It could have been worse.
I fully expected the finale of House to include a musical dittie starring all the team members, living and dead, narrated by Neil Patrick Harris. It seemed to be going there.
Thankfully, David Shore resisted the temptation and pulled it out in the end.
I found the ending to be ponderous, self-serving, a cheesy riff on what hell must look like for a guy who has no redeeming qualities whatsoever. Bringing back the old cast members wasn't a bad idea except for the notable absence of the most pivotal of players -- Lisa Edelstein. If Wilson was House's conscience, then Cuddy was House's foil for all years but this one. Cuddy would have done a terrific job hectoring House about his failings, but that, unfortunately, was left to Cameron who couldn't quite get it done through her starry-eyed worship of the man.
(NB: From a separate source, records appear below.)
(** * ext/mixed/js/core.js: a shallow embedding and its verified properties

    The file embeds the helpers of [core.js] (error envelopes, [toIterable],
    [promiseTimeout], [stringReplaceAsync]), the [EventDispatcher] class and
    the [Yomichan] message router, and proves or refutes the properties
    stated about them.

    Conventions.
    - JavaScript values are the inductive [value]. A number is an integer,
      a finite number that is not an integer, NaN or an infinity; [Fin z]
      is the number nearest to [z] (an infinity beyond the largest one).
    - Arrays owned by the dispatcher live in a store ([arrays]) and are
      named by their position in it, so that the array a running
      [for ... of] walks is the very object [on] and [off] update.
    - A listener is a function identity; what its body does with the
      dispatcher is given by a table [code] of small programs.
    - Loops and re-entrant calls that need not end take a [fuel] bound. *)

From stdpp Require Import gmap strings list fin_maps pretty.
(** * Sensor interpretation layer of the vehicle control unit

    A shallow embedding of [outputCalculations.c] and [sensors.h]:
    the sensor objects, the percentage helper [getPercent], the throttle
    calibration [calibrateTPS], the plausibility evaluation
    [GetThrottlePosition] and the wheel-speed conversions.

    Integer members are [Z] with their wrap-around written out.  The C
    types [float4] and [double] are IEEE-754 binary32 and binary64; they
    are modelled with the Standard Library's executable specification
    of IEEE arithmetic ([SpecFloat]), every operation rounding to nearest
    even in the format of its C type.

    The global sensor objects are the state.  [GetThrottlePosition] reads
    it; [calibrateTPS] rewrites it while it polls the real time clock, and
    what it polls (the clock and the samples deposited meanwhile) is a
    list of ticks given to the model. *)

From Stdlib Require Import ZArith List Bool Lia Znumtheory Permutation.
From Stdlib Require Import Floats.SpecFloat.
Import ListNotations.

Local Open Scope Z_scope.

(** ** Machine integers of IO_Driver.h *)

(** The vendor header names its integer types after their size in bytes:
    [ubyte1], [ubyte2] and [ubyte4] are unsigned integers of 8, 16 and 32
    bits. *)
Definition ubyte1 (n : Z) : Z := n mod 2 ^ 8.
Definition ubyte2 (n : Z) : Z := n mod 2 ^ 16.
Definition ubyte4 (n : Z) : Z := n mod 2 ^ 32.

Definition is_ubyte2 (n : Z) : Prop := 0 <= n < 2 ^ 16.

(** ** Floating point formats *)

(** [float4]: IEEE-754 binary32. *)
Module F32.
Definition prec : Z := 24.
Definition emax : Z := 128.

Definition of_Z (n : Z) : spec_float := binary_normalize prec emax n 0 false.
Definition add : spec_float -> spec_float -> spec_float := SFadd prec emax.
Definition sub : spec_float -> spec_float -> spec_float := SFsub prec emax.
Definition div : spec_float -> spec_float -> spec_float := SFdiv prec emax.
End F32.

(** [double]: IEEE-754 binary64. *)
Module F64.
Definition prec : Z := 53.
Definition emax : Z := 1024.

Definition of_Z (n : Z) : spec_float := binary_normalize prec emax n 0 false.
Definition mul : spec_float -> spec_float -> spec_float := SFmul prec emax.
Definition div : spec_float -> spec_float -> spec_float := SFdiv prec emax.

(** Widening a [float4] to [double] (the implicit conversion of the
    argument of [fabs]); every binary32 number is a binary64 number, so
    only the representation of the mantissa changes. *)
Definition of_float4 (x : spec_float) : spec_float :=
  match x with
  | S754_finite s m e => binary_normalize prec emax (cond_Zopp s (Zpos m)) e false
  | _ => x
  end.

(** A decimal literal [num / 10 ^ digits], correctly rounded. *)
Definition of_decimal (num : Z) (digits : Z) : spec_float :=
  div (of_Z num) (of_Z (10 ^ digits)).

(** Conversion of a [double] to an integer type discards the fractional
    part (C11 6.3.1.4); infinities and NaN have no integer part. *)
Definition truncate (x : spec_float) : option Z :=
  match x with
  | S754_zero _ => Some 0
  | S754_finite s m e =>
      Some (cond_Zopp s (match e with
                         | Zneg p => Zpos m / 2 ^ Zpos p
                         | _ => Zpos m * 2 ^ e
                         end))
  | _ => None
  end.
End F64.

(** Comparison operators of C on floating operands: any comparison with a
    NaN is false. *)
Definition fgt (x y : spec_float) : bool := SFltb y x.
Definition flt (x y : spec_float) : bool := SFltb x y.
Definition fle (x y : spec_float) : bool := SFleb x y.

Definition fzero : spec_float := S754_zero false.
Definition fone : spec_float := F32.of_Z 1.

(** ** sensors.h *)

Record Sensor : Type := mkSensor {
  canMessageIdOffset : Z;
  specMin : Z;
  specMax : Z;
  isCalibrated : bool;
  calibMin : Z;
  calibMax : Z;
  calibNormal : Z;
  sensorValue : Z;
  fresh : bool;
  calibratedValue : Z
}.

(** An initializer list [{ id, lo, hi }] whose bounds are [double]
    literals: each literal is converted to the [ubyte2] member it
    initializes, the members left out are zero.  C defines the conversion
    where the integer part fits the member, as it does for every literal
    of [sensors.h]. *)
Definition ubyte2_of_double (x : spec_float) : Z :=
  match F64.truncate x with
  | Some n => ubyte2 n
  | None => 0
  end.

Definition sensor_init (id : Z) (lo hi : spec_float) : Sensor :=
  mkSensor (ubyte1 id) (ubyte2_of_double lo) (ubyte2_of_double hi)
           false 0 0 0 0 false 0.

Definition sensor_init_id (id : Z) : Sensor :=
  mkSensor (ubyte1 id) 0 0 false 0 0 0 0 false 0.

(** The literals [0.5] and [4.5]. *)
Definition lit_0_5 : spec_float := F64.of_decimal 5 1.
Definition lit_4_5 : spec_float := F64.of_decimal 45 1.

Definition Sensor_TPS0 : Sensor := sensor_init 0 lit_0_5 lit_4_5.
Definition Sensor_TPS1 : Sensor := sensor_init 0 lit_4_5 lit_0_5.
Definition Sensor_BPS0 : Sensor := sensor_init 1 lit_0_5 lit_4_5.
Definition Sensor_WSS_FL : Sensor := sensor_init_id 3.
Definition Sensor_WSS_FR : Sensor := sensor_init_id 3.
Definition Sensor_WSS_RL : Sensor := sensor_init_id 3.
Definition Sensor_WSS_RR : Sensor := sensor_init_id 3.
Definition Sensor_WPS_FL : Sensor := sensor_init_id 4.
Definition Sensor_WPS_FR : Sensor := sensor_init_id 4.
Definition Sensor_WPS_RL : Sensor := sensor_init_id 4.
Definition Sensor_WPS_RR : Sensor := sensor_init_id 4.
Definition Sensor_LVBattery : Sensor := sensor_init_id 10.

Definition all_sensors : list Sensor :=
  [ Sensor_TPS0; Sensor_TPS1; Sensor_BPS0;
    Sensor_WSS_FL; Sensor_WSS_FR; Sensor_WSS_RL; Sensor_WSS_RR;
    Sensor_WPS_FL; Sensor_WPS_FR; Sensor_WPS_RL; Sensor_WPS_RR;
    Sensor_LVBattery ].

(** The two torque encoders are the only sensor objects the functions of
    [outputCalculations.c] read or write; the state carries those two
    globals. *)
Record State : Type := mkState {
  TPS0 : Sensor;
  TPS1 : Sensor
}.

Definition startup : State := mkState Sensor_TPS0 Sensor_TPS1.

(** ** outputCalculations.c *)

(** [getPercent]: the position of [value] between [min] and [max]. *)
Definition getPercent (value min max : spec_float) (zeroToOneOnly : bool)
  : spec_float :=
  let retVal := F32.div (F32.sub value min) (F32.sub max min) in
  if zeroToOneOnly then
    if fgt retVal fone then fone
    else if flt retVal fzero then fzero
    else retVal
  else retVal.

(** *** calibrateTPS *)

(** The sensor objects are written from outside while [calibrateTPS] spins
    on the real time clock.  What the function observes is a sequence of
    ticks: at each evaluation of the loop condition, the time elapsed
    since [timestamp_calibrationstart] as [IO_RTC_GetTimeUS] reports it and
    the samples the two [sensorValue] members hold by then. *)
Record Tick : Type := mkTick {
  elapsed_us : Z;
  sample0 : Z;
  sample1 : Z
}.

Definition set_sensorValue (v : Z) (s : Sensor) : Sensor :=
  mkSensor (canMessageIdOffset s) (specMin s) (specMax s) (isCalibrated s)
           (calibMin s) (calibMax s) (calibNormal s) (ubyte2 v) (fresh s)
           (calibratedValue s).

Definition set_isCalibrated (b : bool) (s : Sensor) : Sensor :=
  mkSensor (canMessageIdOffset s) (specMin s) (specMax s) b
           (calibMin s) (calibMax s) (calibNormal s) (sensorValue s) (fresh s)
           (calibratedValue s).

Definition set_calibMin (v : Z) (s : Sensor) : Sensor :=
  mkSensor (canMessageIdOffset s) (specMin s) (specMax s) (isCalibrated s)
           v (calibMax s) (calibNormal s) (sensorValue s) (fresh s)
           (calibratedValue s).

Definition set_calibMax (v : Z) (s : Sensor) : Sensor :=
  mkSensor (canMessageIdOffset s) (specMin s) (specMax s) (isCalibrated s)
           (calibMin s) v (calibNormal s) (sensorValue s) (fresh s)
           (calibratedValue s).

(** The samples of a tick, as deposited by the sampling code. *)
Definition deposit (t : Tick) (st : State) : State :=
  mkState (set_sensorValue (sample0 t) (TPS0 st))
          (set_sensorValue (sample1 t) (TPS1 st)).

(** "Reset calibration data". *)
Definition reset_sensor (s : Sensor) : Sensor :=
  set_isCalibrated false (set_calibMax (specMin s) (set_calibMin (specMax s) s)).

Definition reset_calibration (st : State) : State :=
  mkState (reset_sensor (TPS0 st)) (reset_sensor (TPS1 st)).

(** "Record min/max voltages": the two [if]s of one sensor. *)
Definition record_sensor (s : Sensor) : Sensor :=
  let s1 := if sensorValue s <? calibMin s
            then set_calibMin (sensorValue s) s else s in
  if sensorValue s1 >? calibMax s1
  then set_calibMax (sensorValue s1) s1 else s1.

Definition record_minmax (st : State) : State :=
  mkState (record_sensor (TPS0 st)) (record_sensor (TPS1 st)).

(** The [while] loop: it runs its body for as long as the clock reads
    less than [limit]; [None] when the observed ticks end before the clock
    reaches [limit]. *)
Fixpoint calibration_loop (limit : Z) (ticks : list Tick) (st : State)
  : option State :=
  match ticks with
  | [] => None
  | t :: rest =>
      if ubyte4 (elapsed_us t) <? limit
      then calibration_loop limit rest (record_minmax (deposit t st))
      else Some st
  end.

Definition commit_calibration (st : State) : State :=
  mkState (set_isCalibrated true (TPS0 st)) (set_isCalibrated true (TPS1 st)).

(** [(ubyte4)secondsToRunCalibration * 1000 * 1000] *)
Definition calibration_limit (secondsToRunCalibration : Z) : Z :=
  ubyte4 (ubyte4 (ubyte4 (ubyte1 secondsToRunCalibration) * 1000) * 1000).

Definition calibrateTPS (secondsToRunCalibration : Z) (ticks : list Tick)
  (st : State) : option State :=
  match calibration_loop (calibration_limit secondsToRunCalibration) ticks
          (reset_calibration st) with
  | Some st' => Some (commit_calibration st')
  | None => None
  end.

(** One turn of the loop body on the samples of a tick. *)
Definition observe (st : State) (t : Tick) : State :=
  record_minmax (deposit t st).

(** A run of the loop: the ticks at which the clock reads less than the
    limit, then one at which it has reached it. *)
Definition run_until (limit : Z) (body : list Tick) (t_end : Tick) : Prop :=
  Forall (fun t => ubyte4 (elapsed_us t) < limit) body /\
  limit <= ubyte4 (elapsed_us t_end).

Definition samples0 (ticks : list Tick) : list Z :=
  map (fun t => ubyte2 (sample0 t)) ticks.

Definition samples1 (ticks : list Tick) : list Z :=
  map (fun t => ubyte2 (sample1 t)) ticks.

(** The states of the two sensor objects at runtime: they start as
    initialized, the sampling code deposits samples, and calibration runs
    complete. *)
Inductive reachable : State -> Prop :=
| reach_startup : reachable startup
| reach_deposit (t : Tick) (st : State) :
    reachable st -> reachable (deposit t st)
| reach_calibrate (secs : Z) (ticks : list Tick) (st st' : State) :
    reachable st -> calibrateTPS secs ticks st = Some st' -> reachable st'.

(** *** GetThrottlePosition *)

(** The literal [.1] of the discrepancy test, a [double]. *)
Definition tolerance : spec_float := F64.of_decimal 1 1.

Definition out_of_range (s : Sensor) : bool :=
  (sensorValue s <? specMin s) || (sensorValue s >? specMax s).

Definition PedalPercent (s : Sensor) : spec_float :=
  getPercent (F32.of_Z (sensorValue s)) (F32.of_Z (calibMin s))
             (F32.of_Z (calibMax s)) false.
The finale reminded me a bit of the so-disappointing ending of Six Feet Under, and it's no wonder. Fox has been running a teaser all week that involved a bus, similar to the one Nate Fisher boarded at his demise. It also featured a nod to Titanic with everyone wishing a seemingly dead House well.
It didn't end that way, of course. In spite of the episode title, We All Die, nobody did. House rode off into the sunset with his little sidekick, Wilson, to spend the oncologist's last five years whoring and drinking, practical joke cracking and bickering.
As endings go, it wasn't bad.
No teary goodbyes, just love.
For House, for Hugh Laurie and the gang.
Bon voyage, Sherlock and Watson. We won't see the likes of you again any time soon.
It's a sad day for prime time devotees everywhere.